**What the exercise asks**
Within the material below, count how many lines contain "tick". Answer with only that number.

Content starts

Definition dcu_cycle (accepts : nat -> NOC_TYPE -> nat -> bool) (packets : list nat) (pll_lock : bool) (l i : nat)
    (s : memory_c) : outcome memory_c :=
  let tick s := d ← get_dcu s l i; mret (put_dcu l i (dcu_tick d) s) in
  if pll_lock then tick s else
  s1 ← process_retry l i s;
  s2 ← process_wb_queue l i s1;
  s3 ← process_fill_queue l i s2;
  s4 ← process_out_queue accepts l i s3;
  s5 ← process_in_queue l i s4;
  d ← get_dcu s5 l i;
  s6 ← (if KNOB_NEW_NOC k && m_has_router (d_cfg d) then receive_packet l i packets s5 else mret s5);
  tick s6.

(** ** Miss buffers *)

Definition allocate_new_entry (core : nat) (s : memory_c) : outcome (memory_c * option nat) :=
  fr ← get_or OutOfBounds (m_mshr_free_list s !! core);
  ms ← get_or OutOfBounds (m_mshr s !! core);
  match last fr with
  | None => mret (s, None)
  | Some p => mret (with_mshr (<[core := ms ++ [p]]> (m_mshr s)) (<[core := take (length fr - 1) fr]> (m_mshr_free_list s)) s,
                    Some p)
  end.

Definition search_req (core : nat) (addr size : Z) (s : memory_c) : outcome (option nat) :=
  ms ← get_or OutOfBounds (m_mshr s !! core);
  mret (snd <$> list_find (fun p => Is_true (covers s addr size p)) ms).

Content ends

**Answer box**
3